What was striking about these patients is that despite their early detection, of the 16 who were old enough to be evaluated, 31% demonstrated what was described as "mental retardation" attributed to "poor compliance" with dietary galactose restriction. The negative outcomes noted did not associate with consanguinity in these families. This result raises the strong possibility that accumulation of galactose metabolites, other than Gal-1P, in these patients contributed to their increased risk of intellectual disability.

Newborns with galactokinase deficiency may or may not be detected by the newborn screening test for galactosemia. Specifically, some newborn screening protocols are designed to detect galactokinase deficiency, while others are not. Receiving a “normal” newborn screening result for galactosemia therefore may not rule out a diagnosis of galactokinase deficiency.

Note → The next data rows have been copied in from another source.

Lemma backed_execute a id r : keeps (_execute_admin_action_request a id r).
Proof.
  unfold _execute_admin_action_request, _execute_staff_admin_action_request, _execute_staff_account_lifecycle,
    _execute_manual_recovery_transition_admin_action_request, _execute_manual_recovery_complete_admin_action_request,
    _execute_customer_security_unlock_admin_action_request, _assert_not_self_customer_action.
  cbv zeta. solve_pres.
Qed.
Lemma backed_failed a id r e : keeps (_mark_admin_action_request_execution_failed a id r e).
Proof. unfold _mark_admin_action_request_execution_failed. solve_pres. Qed.
Hint Resolve backed_execute backed_failed : pres.
Lemma backed_expire_if_stale id r a : keeps (_expire_admin_action_request_if_stale id r a).
Proof. unfold _expire_admin_action_request_if_stale. solve_pres. Qed.
Lemma backed_expire_stale a : keeps (_expire_stale_admin_action_requests a).
Proof. unfold _expire_stale_admin_action_requests. solve_pres. Qed.
Hint Resolve backed_expire_if_stale backed_expire_stale : pres.
Lemma backed_pending id a : keeps (_pending_admin_action_request_or_error id a).
Proof. unfold _pending_admin_action_request_or_error, _admin_action_request_or_error. solve_pres. Qed.
Hint Resolve backed_pending : pres.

What is Epimerase Deficiency Galactosemia?

Epimerase deficiency results from inheritance of deleterious mutations in the human GALE gene leading to partial loss of UDP-galactose 4’-epimerase (GALE) enzyme activity. Like patients with loss of GALT or GALK activity, patients with impaired GALE activity cannot fully metabolize galactose. However, unlike patients with classic galactosemia or galactokinase deficiency, all patients with epimerase deficiency reported to date exhibit only partial loss of enzyme activity. Studies from a fruit fly model of GALE loss (Sanders et al, Disease Models and Mechanisms 2010, 3(9-10):628-38) demonstrated that complete loss of GALE activity was lethal early in embryonic development, perhaps explaining why all live-born patients with epimerase deficiency show the presence of at least some residual GALE activity.

Patients with impaired GALE activity may be categorized as having one of three forms of epimerase deficiency: (1) generalized epimerase deficiency which results from profound but not complete loss of GALE activity, (2) intermediate epimerase deficiency which results from partial but not profound loss of epimerase activity in multiple tissues, and (3) peripheral epimerase deficiency which results from loss of epimerase activity only in some cell types (e.g. red blood cells) but not in others (e.g. lymphoblasts or liver). In terms of clinical severity, generalized epimerase deficiency is similar to classic galactosemia, peripheral epimerase deficiency is generally considered benign, and intermediate epimerase deficiency is of unknown clinical significance. Generalized epimerase deficiency is extremely rare; other forms of epimerase deficiency may be much more common, especially in specific populations. Because many newborn screening programs do not detect epimerase deficiency, the exact prevalence in most populations remains unknown.

Newborns with epimerase deficiency may or may not be detected by the newborn screening test for galactosemia. Specifically, some newborn screening protocols are designed to detect epimerase deficiency, while others are not. Receiving a “normal” newborn screening result for galactosemia therefore may not rule out a diagnosis of epimerase deficiency.